If we back query with the label "0" we get the following image popping out of the input nodes:


Well - that's interesting!

We have here a privileged insight into the mind of a neural network. As we'll see next, this is an insight into what and how it thinks.

How do we interpret this image?

  • Well it is round, which makes sense because we are asking it what the ideal question image would be to get a perfect output signal for the label "0".
  • There are light and dark and grey bits. 
  • The dark bits show which parts of the input image, if marked by handwriting, strongly indicate the answer would be a "0".
  • The light bits show which parts of the input image definitely need to be clear of any handwriting marks to indicate the answer would be a "0".
  • The grey bits are indifferent.

So we have actually understood what the neural network has learned about classifying images as "0".


More Brain-Scans

Let's have a look at the images that emerge from back-querying the rest of the digits (click to enlarge)


Wow - again some really interesting images.

They're like ultrasound scans into the brain of the neural network.

Some notes about these images:

  • The "7" is really clear. You can see the dark bits which, if marked in the query image, strongly suggest a a label "7". You can also see the additional "white" area which must be clear of any marking. Together these two characteristics indicate a "7".
  • Same applies to the "3" - there area areas which, if marked, indicate a "3", and areas which must be clear too. The "5" is similarly apparent too.
  • The "4" is interesting in that there is a shape which appears to have 4 quadrants, and excluded areas too. 
  • The "8" is largely made up of white areas suggesting that an eight is characterised by markings kept out of the central regions.

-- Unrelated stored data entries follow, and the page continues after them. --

(** * voidlight-markdown-mcp-server: a shallow embedding and its properties

    The development follows the Python sources of the repository:

    - [Py]           the fragment of Python's [str] the sources rely on;
    - [Re]           the fragment of Python's [re] module the sources rely
                     on (pattern syntax, backtracking matcher, [search],
                     [finditer], [sub]);
    - [FormatUtils]  utils/format_utils.py;
    - [Stream]       core/stream_info.py;
    - [Detector]     utils/file_detector.py;
    - [Exn]          exceptions and the results of calls;
    - [Base]         core/base_converter.py;
    - [Text]         utils/stream_utils.py and converters/text_converter.py;
    - [Engine]       core/markitdown.py;
    - [Audio]        converters/audio_converter.py;
    - [Config]       config/settings.py;
    - [Examples]     the inputs of the examples;
    - [Props]        the notions used in the statements;
    - [Notions]      further notions used in the statements;
    - [ConfigUpdate] config/settings.py: [update_config];
    - [StreamUtils]  utils/stream_utils.py: seekable copies and
                     [copy_stream]; [is_text_file] of
                     utils/file_detector.py;
    - [Formatting]   utils/format_utils.py: escaping, tables, file names
                     and [extract_text_from_markdown];
    - [FormatNotions], [MatchNotions]
                     notions used in the statements about them;
    - [Uri]          core/markitdown.py: [convert_uri] and
                     [_convert_data_uri];
    - [AudioTitle]   converters/audio_converter.py:
                     [_extract_audio_title];
    - [LoopExamples] converters for the examples of the attempt loop.

    The theorems follow the definitions, one section for each part of
    the program.

    Python strings are sequences of code points; a code point is a number
    of type [N].  Pattern strings and string constants are copied from the
    sources character by character: a Rocq string has no escape
    sequences, so the raw Python literal [r'\\s'] (backslash, backslash,
    s) is written with the same three characters here, and the non-raw
    Python literal ['\\n'] (backslash, n) is written with a single
    backslash followed by n. *)

From Stdlib Require Import NArith ZArith QArith List String Ascii Lia Bool.
From Stdlib Require PrimFloat.
From Stdlib Require Import Sorting.Sorted.
From stdpp Require Import base gmap sets list strings sorting.
Import ListNotations.
Definition build (self : t) : result t :=
  conv ← Conv2d_init (in_channels self) (out_channels self) (kernel_size self)
                     1 0 true;
  mret {| scale := scale self; wm := wm self;
          in_channels := in_channels self;
          out_channels := out_channels self;
          kernel_size := kernel_size self;
          sub_layers := [conv] |}.

(** [int(self.wm*64*min(2**(self.scale-1), 16))]. *)
Definition default_in_channels (wm : Q) (scale : Z) : Z :=
  py_int (wm * 64 * py_min (Qpower 2 (scale - 1)) 16)%Q.

Definition init (scale spatial_size out_size : Z) (in_channels : option Z)
    (width_multiplier : Q) : result t :=
  let self_scale := scale in
  let self_wm := width_multiplier in
  let self_in_channels := default_in_channels self_wm self_scale in
  let self_in_channels :=
    match in_channels with
    | Some c => c
    | None => self_in_channels
    end in
  let self_out_channels := out_size in
  let self_kernel_size := spatial_size in
  build {| scale := self_scale; wm := self_wm;
           in_channels := self_in_channels;
           out_channels := self_out_channels;
           kernel_size := self_kernel_size;
           sub_layers := [] |}.

(** [call layer x] is [layer(x)], the convolution applied. *)
Definition forward (call : Conv2d -> tensor -> result tensor) (self : t)
    (input : tensor) : result tensor :=
  let x := input in
  foldl (fun x layer => x ← x; call layer x) (Ok x) (sub_layers self).

End DenseEncoderLayer.

(** ** The objects handed over by the collaborators *)

Inductive Head : Type :=
  | OriginalFc (f : tensor -> result tensor)
  | DenseHead (d : DenseEncoderLayer.t).

(** A torchvision [ResNet], by the attributes this file reaches for. *)
Record ResNet : Type :=
  { conv1 : tensor -> result tensor;
    bn1 : tensor -> result tensor;
    relu : tensor -> result tensor;
    maxpool : tensor -> result tensor;
    layer1 : tensor -> result tensor;
    layer2 : tensor -> result tensor;
    layer3 : tensor -> result tensor;
    layer4 : tensor -> result tensor;
    avgpool : tensor -> result tensor;
    fc : Head }.

Definition set_fc (m : ResNet) (h : Head) : ResNet :=
  {| conv1 := conv1 m; bn1 := bn1 m; relu := relu m; maxpool := maxpool m;
     layer1 := layer1 m; layer2 := layer2 m; layer3 := layer3 m;
     layer4 := layer4 m; avgpool := avgpool m; fc := h |}.

(** The generator returned by [load_variable_latsize_generator]: called
    with [(latent, embedding)]; [colorize_weight_bar] is
    [colorize.module.weight_bar]. *)
Record Generator : Type :=
  { generate : tensor -> tensor -> result tensor;
    colorize_weight_bar : tensor }.

(** torch and torchvision. *)
Class Torch : Type :=
  { torchvision_resnet : resnet_kind -> value -> norm_layer -> result ResNet;
    Conv2d_forward : Conv2d -> tensor -> result tensor;
    linear_parameters : nat -> LinearParams;
    normal_stream : nat -> R }.

(** Modules of this package that [bigae.py] imports. *)
Class Package : Type :=
  { load_variable_latsize_generator :
      value -> value -> value -> value -> nat -> result Generator;
    get_ckpt_path : string -> result string;
    degenerate_logvar : R }.
Definition attach (cols : list string) (s : Q) (r : Row) : Row :=
  match col_pos "similarity" cols with
  | Some i => row_set i (Num s) r
  | None => row_push (Num s) r
  end.

(** The record a returned row becomes. *)
Definition result_of (cols : list string) (sr : Q * Row) : record :=
  to_record (sim_columns cols) (attach cols sr.1 sr.2).

(** The scored rows in the order the indexer of their scores puts them. *)
Definition ranked (sims : list Q) (rs : list Row) : list (Q * Row) :=
  omap (λ i, zip sims rs !! i) (argsort_desc sims).

(** A field of a returned dictionary. *)
Definition field (col : string) (r : record) : option cell :=
  snd <$> find (λ kv, bool_decide (kv.1 = col)) r.

(** The rows a search ranks: those of the named category, or all of them. *)
Definition candidates (functional_area : option string) (d : DataFrame)
  : option DataFrame :=
  match named_filter functional_area with
  | Some a => i ← col_pos CATEGORY (columns d); Some (filter_eq i a d)
  | None => Some d
  end.

(** Requests that read, and a run of them. *)
Inductive Request :=
  | Search (keywords : string) (functional_area : option string)
  | Areas.

Definition serve (q : Request) (st : State) : State :=
  match q with
  | Search k a => exec (search_inquiries k a) st
  | Areas => exec get_functional_areas st
  end.

Definition serve_all (qs : list Request) (st : State) : State :=
  foldl (λ s q, serve q s) st qs.

(** What a process does after startup: it takes uploads and serves read
    requests. *)
Inductive Step :=
  | Upload (filename data : string) (now : Z) (w : Written)
  | Read (q : Request).

Definition step (x : Step) (st : State) : State :=
  match x with
  | Upload filename data now w => exec (upload_file filename data now w) st
  | Read q => serve q st
  end.

Definition run (xs : list Step) (st : State) : State :=
  foldl (λ s x, step x s) st xs.

(** Every row has one cell per column. *)
Definition rect (d : DataFrame) : Prop :=
  Forall (λ r, length (values r) = length (columns d)) (rows d).
(** A raw tree with the reference manifest beside it: dataset [d] is
    well formed, the manifest of dataset [e] is no YAML document. *)
Definition reference_yaml_path : path := [text "ref"; text "data.yaml"].
Definition raw : path := [text "raw"].
Definition raw_d_yaml : path := [text "raw"; text "d"; text "data.yaml"].
Definition raw_e_yaml : path := [text "raw"; text "e"; text "data.yaml"].
Definition raw_d_label : path :=
  [text "raw"; text "d"; text "labels"; text "train"; text "a.txt"].

Definition reference_manifest : Manifest :=
  {| train := None; val := None; names := Some [(1, text "door")];
     manifest_extra := [] |}.

Definition raw_world : world :=
  {| fs := {[ reference_yaml_path := YamlFile reference_manifest;
              raw_d_yaml := YamlFile yolo_manifest;
              raw_d_label := TextFile (text "0 0.1 0.2" ++ [10%N]);
              raw_e_yaml := TextFile [] ]};
     logged := [] |}.

Definition raw_args (dry_run : bool) : Yolo.Args :=
  {| Yolo.dry_run := dry_run; Yolo.dataset_filter := None;
     Yolo.root_dir := raw; Yolo.reference_yaml := reference_yaml_path |}.
(** * Properties *)

(** ** Facts about the text primitives *)

Lemma split_space (c : N) (s : str) :
  isspace c = true → split (c :: s) = split s.
Proof. intros Hc. simpl. by rewrite Hc. Qed.

Lemma split_tokens (s : str) : Forall token (split s).
Proof.
  induction s as [|c r IH]; [constructor|].
  simpl. destruct (isspace c) eqn:Hc; [done|].
  destruct r as [|c' r'].
  { repeat constructor; [done|]. by repeat constructor. }
  destruct (isspace c') eqn:Hc'.
  { constructor; [|done]. split; [done|]. by repeat constructor. }
  destruct (split (c' :: r')) as [|t ts].
  { repeat constructor; [done|]. by repeat constructor. }
  inversion IH as [|? ? [Ht1 Ht2] Hts]; subst.
  constructor; [|done]. split; [done|]. by constructor.
Qed.

Lemma split_token_space (t : str) (c : N) (s : str) :
  token t → isspace c = true → split (t ++ c :: s) = t :: split s.
Proof.
  intros [Hne Ht] Hc. induction t as [|a t IH]; [done|].
  inversion Ht as [|? ? Ha Ht']; subst.
  destruct t as [|b t'].
  - simpl. by rewrite Ha, Hc.
  - assert (Hb : isspace b = false) by by inversion Ht'.
    change ((a :: b :: t') ++ c :: s) with (a :: (b :: t') ++ c :: s).
    change (split (a :: (b :: t') ++ c :: s)) with
      (if isspace a then split ((b :: t') ++ c :: s)
       else if isspace b then [a] :: split ((b :: t') ++ c :: s)
       else match split ((b :: t') ++ c :: s) with
            | t :: ts => (a :: t) :: ts
            | [] => [[a]]
            end).
    rewrite Ha, Hb. by rewrite IH.
Qed.
(** * Quickshear: a shallow embedding of quickshear.py

    The module defaces an anatomical volume with a shearing plane derived
    from the convex hull of the sagittal profile of a brain mask.  The
    embedding follows the source function by function:
    [edge_mask], [convex_hull], [flip_axes], [orient_xPS], [quickshear],
    [deface] and the command-line entry point [main].

    numpy arrays are nested lists together with their shape; numpy's
    float64 arithmetic is the IEEE 754 binary64 arithmetic of the standard
    library's [SpecFloat]; Python exceptions and [sys.exit] are values of
    an error type threaded through a small monad. *)

From Stdlib Require Import ZArith Lia.
From Stdlib Require Import Floats.SpecFloat.
From stdpp Require Import gmap strings list sorting.

Local Open Scope Z_scope.

(** ** Exceptions *)

Inductive exn : Type :=
  | ValueError
  | IndexError
  | AxisError
  | OverflowError
  | FileNotFoundError
  | ImageFileError
  | SystemExit (status : Z).

Inductive result (A : Type) : Type :=
  | Ok (a : A)
  | Raise (e : exn).
Arguments Ok {A} a.
Arguments Raise {A} e.

(** An exception aborts what follows; [x ← r; k] is stdpp's bind notation. *)
#[global] Instance result_bind : MBind result := fun A B k r =>
  match r with
  | Ok a => k a
  | Raise e => Raise e
  end.
#[global] Instance result_ret : MRet result := fun A a => Ok a.

(** ** Arrays *)

(** A 2-D array is the list of its rows. *)
Abbreviation array2 A := (list (list A)).
(** C9. On a filter tree (finite and without cycles, as every value of
    [Filter] is) the loop of [iter_filters] ends, for both values of
    [block_end]: after [yields_all block_end fs] turns the queue is empty,
    and that many values have been yielded. *)
Theorem iter_filters_terminates (fs : list (Filter Resource)) (block_end : bool) (fuel : nat) :
  (yields_all block_end fs ≤ fuel)%nat →
  ∃ out, iter_filters fuel fs block_end = Some out
         ∧ length out = yields_all block_end fs.
Proof.
  intros Hfuel. exists (linearize block_end fs).
  split; [by apply iter_filters_spec | apply length_linearize].
Qed.

End IterFilters.

(** ** [filter_resources] *)

Section FilterResources.
Context {Resource : Type}.
Implicit Types (f : Filter Resource) (fs : list (Filter Resource)).
Implicit Types (self : ResourceManager Resource) (resources out : list Resource).
Implicit Types (event : option dict) (tr : trace).

Lemma filter_resources_eq self resources event tr :
  filter_resources self resources event tr =
  match for_filters (self_filters self) resources event (tr ++ prelude self event) with
  | (Return out, tr') => (Return out, tr' ++ [LogFiltered (length resources) (length out)])
  | (Raise e, tr') => (Raise e, tr')
  end.
Proof.
  unfold filter_resources, prelude, mbind, M_bind, bind, when, emit, ret.
  destruct (debug event); [|rewrite app_nil_r];
    by destruct (for_filters _ _ _ _) as [[out|e] tr'].
Qed.

Lemma for_filters_cons f fs resources event tr :
  resources ≠ [] →
  for_filters (f :: fs) resources event tr =
  match process f resources event (tr ++ [Subsegment ("filter:" +:+ type f)]) with
  | (Return out, tr') =>
      for_filters fs out event
        (tr' ++ if debug event then [LogApplied (type f) (length resources) (length out)] else [])
  | (Raise e, tr') => (Raise e, tr')
  end.
Proof.
  intros Hne. destruct resources as [|r rs]; [done|].
  cbn [for_filters]. unfold mbind, M_bind, bind, emit.
  destruct (process f _ _ _) as [[out|e] tr']; [|done].
  unfold when, ret. destruct (debug event); [done|]. by rewrite app_nil_r.
Qed.

Lemma for_filters_empty fs event tr :
  for_filters fs [] event tr = (Return [], tr).
Proof. by destruct fs. Qed.

Lemma for_filters_narrows fs : ∀ resources event tr,
  Forall narrows fs →
  match for_filters fs resources event tr with
  | (Return out, _) => out ⊆ resources ∧ (length out ≤ length resources)%nat
  | (Raise e, _) =>
      ∃ f input tr1 tr2, f ∈ fs ∧ process f input event tr1 = (Raise e, tr2)
  end.
Proof.
  induction fs as [|f fs IH]; intros resources event tr Hfs.
  { simpl. done. }
  destruct resources as [|r rs]; [by rewrite for_filters_empty|].
  rewrite for_filters_cons by done.
  apply Forall_cons in Hfs as [Hf Hfs].
  destruct (process f _ _ _) as [[out|e] tr'] eqn:Hp.
  - specialize (IH out event
      (tr' ++ if debug event then [LogApplied (type f) (length (r :: rs)) (length out)] else [])
      Hfs).
    destruct (Hf _ _ _ _ _ Hp) as [Hsub Hlen].
    destruct (for_filters fs out event _) as [[out'|e] tr''].
    + destruct IH as [Hsub' Hlen']. split; [set_solver | lia].
    + destruct IH as (g & input & tr1 & tr2 & Hg & Hraise).
      exists g, input, tr1, tr2. split; [set_solver | done].
  - exists f, (r :: rs), (tr ++ [Subsegment ("filter:" +:+ type f)]), tr'.
    split; [set_solver | done].
Qed.

(** Once the filters of [pre] have emptied the working set, the filters
    after them add nothing: the loop ends as it does on [pre] alone. *)
Lemma for_filters_exhausted pre post : ∀ resources event tr tr',
  for_filters pre resources event tr = (Return [], tr') →
  for_filters (pre ++ post) resources event tr = (Return [], tr').
Proof.
  induction pre as [|f pre IH]; intros resources event tr tr' Hpre.
  { simpl in Hpre. unfold mret, M_ret, ret in Hpre. simplify_eq.
    apply for_filters_empty. }
  destruct resources as [|r rs].
  { rewrite for_filters_empty in Hpre. simplify_eq. apply for_filters_empty. }
  rewrite <- app_comm_cons. rewrite for_filters_cons in Hpre |- * by done.
  destruct (process f _ _ _) as [[out|e] tr1]; [|done].
  by apply IH.
Qed.

(** C5. When every filter of the chain narrows, [filter_resources] returns
    a narrowing of its input: no element that is not in [resources], and no
    more elements than [resources] has.  It raises only an exception that a
    filter of the chain raised. *)
Theorem filter_resources_subset self resources event tr :
  Forall narrows (self_filters self) →
  match filter_resources self resources event tr with
  | (Return out, _) => out ⊆ resources ∧ (length out ≤ length resources)%nat
  | (Raise e, _) =>
      ∃ f input tr1 tr2,
        f ∈ self_filters self ∧ process f input event tr1 = (Raise e, tr2)
  end.
Proof.
  intros Hfs. rewrite filter_resources_eq.
  pose proof (for_filters_narrows (self_filters self) resources event
                (tr ++ prelude self event) Hfs) as H.
  by destruct (for_filters _ _ _ _) as [[out|e] tr'].
Qed.

(** C6. With an empty working set no filter is run and the empty list is
    returned: from the start (the effects are the log records alone), and
    from the point where the filters [pre] have emptied it (the effects are
    those of running [pre], then the closing log record; the filters [post]
    that follow leave no trace, not even the tracer segment that precedes
    every call of [process]). *)
Theorem filter_resources_short_circuit :
  (∀ self event tr,
     filter_resources self [] event tr
     = (Return [], tr ++ prelude self event ++ [LogFiltered 0 0]))
  ∧ (∀ self pre post resources event tr tr',
       self_filters self = pre ++ post →
       for_filters pre resources event (tr ++ prelude self event) = (Return [], tr') →
       filter_resources self resources event tr
       = (Return [], tr' ++ [LogFiltered (length resources) 0])).
Proof.
  split.
  - intros self event tr. rewrite filter_resources_eq, for_filters_empty.
    by rewrite <- app_assoc.
  - intros self pre post resources event tr tr' Hfs Hpre.
    rewrite filter_resources_eq, Hfs.
    by rewrite (for_filters_exhausted pre post _ _ _ _ Hpre).
Qed.

(** C7. With no filters, [filter_resources] returns its input as it is, and
    runs no [process]: its only effects are the log records. *)
Theorem filter_resources_no_filters self resources event tr :
  self_filters self = [] →
  filter_resources self resources event tr
  = (Return resources,
     tr ++ prelude self event ++ [LogFiltered (length resources) (length resources)]).
Proof.
  intros Hfs. rewrite filter_resources_eq, Hfs. cbn [for_filters].
  unfold mret, M_ret, ret. by rewrite <- app_assoc.
Qed.

End FilterResources.

(** ** [call_api] *)

Section CallApi.
Context {Resource : Type}.
Implicit Types (self : ResourceManager Resource) (tr : trace).

(** C2. [call_api] returns what [func] returns; turns a [ClientError] whose
    code is among the not-found codes (those given, or else those of the
    resource type) into the result [None] when [ignore_not_found] is set;
    raises the [ClientError] again, as it was, when [ignore_not_found] is
    not set or the code is not among them; and lets every other exception
    through. *)
Theorem call_api_contract self func args kwargs
    (ignore_not_found : bool) (not_found_codes : option (list string)) tr tr' :
  let codes := default (not_found_exceptions (resource_type self)) not_found_codes in
  (∀ v, func args kwargs tr = (Return v, tr') →
        call_api self func args ignore_not_found not_found_codes kwargs tr
        = (Return v, tr'))
  ∧ (∀ code message op,
       func args kwargs tr = (Raise (ClientError code message op), tr') →
       code ∈ codes → ignore_not_found = true →
       call_api self func args ignore_not_found not_found_codes kwargs tr
       = (Return VNone, tr'))
  ∧ (∀ code message op,
       func args kwargs tr = (Raise (ClientError code message op), tr') →
       ignore_not_found = false ∨ code ∉ codes →
       call_api self func args ignore_not_found not_found_codes kwargs tr
       = (Raise (ClientError code message op), tr'))
  ∧ (∀ cls arg,
       func args kwargs tr = (Raise (Exception cls arg), tr') →
       call_api self func args ignore_not_found not_found_codes kwargs tr
       = (Raise (Exception cls arg), tr')).
Proof.
  intros codes. unfold call_api.
  replace (match not_found_codes with
           | Some codes0 => codes0
           | None => not_found_exceptions (resource_type self)
           end) with codes by (by destruct not_found_codes).
  repeat split.
  - intros v ->. done.
  - intros code message op -> Hin ->. by rewrite bool_decide_eq_true_2.
  - intros code message op -> [-> | Hnin]; [done|].
    rewrite (bool_decide_eq_false_2 _ Hnin). by rewrite orb_true_r.
  - intros cls arg ->. done.
Qed.

End CallApi.

(** ** [get_resource_manager] *)

Section Resolve.
Context {Resource : Type}.
Variable load_resources :
  list string → gmap string (gmap string (Klass Resource))
  → gmap string (gmap string (Klass Resource)).
Implicit Types (self : ResourceManager Resource) (w : World Resource).
Implicit Types (klass : Klass Resource) (data : option dict).
Implicit Types (p r rt : string).

Lemma qualified_eq p r : qualified p r = p +:+ String "." r.
Proof. reflexivity. Qed.

Lemma str_contains_qualified p r : str_contains "." (qualified p r) = true.
Proof.
  rewrite qualified_eq. induction p as [|a p IH]; [done|].
  simpl. by destruct (Ascii.eqb a ".").
Qed.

Some of the images are very clear and definite but some aren't and this might suggest that there is more learning to be done. Without more learning, the confidence in the network answering with the label "8" woud be lower than for a really clear "0", "5" or a "7".

Having said that, the network performs really really well anyway  - at 97.5% accuracy over the test set of 10,000 images!

So there you have it - a brain scan into the mind of a neural network!

Sunday 6 March 2016

Your Own Handwriting - The Real Test

We've trained and tested the simple 3 layer neural network on the MNIST training and test data sets. That's fine and worked incredibly well - achieving 97.4% accuracy!

The code in python notebook form is at github:
That's all fine but it would feel much more real if we got the neural network to work on our own handwriting, or images we created.

The following shows six sample images I created:


The 4 and 5 are my own handwriting using different "pens". The 2 is a traditional textbook or newspaper two but blurred. The 3 is my own handwriting but with bits deliberately taken out to create gaps. The first 6 is a blurry and wobbly character, almost like a reflectioni n water. The last 6 is the previous but with a layer of random noise added.

We've created deliberately challening images for our network. Does it work?

The demonstration code to train against the MNIST data set but test against 28x28 PNG versions of these images is at:
It works! The following shows a correct result for the damaged 3.


In fact the code works for all the test images except the very noisy one. Yippeee!



Neural Networks Work Well Despite Damage - Just Like Human Brains
There is a serious point behind that broken 3. It shows that neural networks, like biological brains, can work quite well even with some damage. Biological brains work well when damaged themselves, here the damage is to the input data, which is analogous. You could do your own experiments to see how well a network performs when random trained neurons are removed.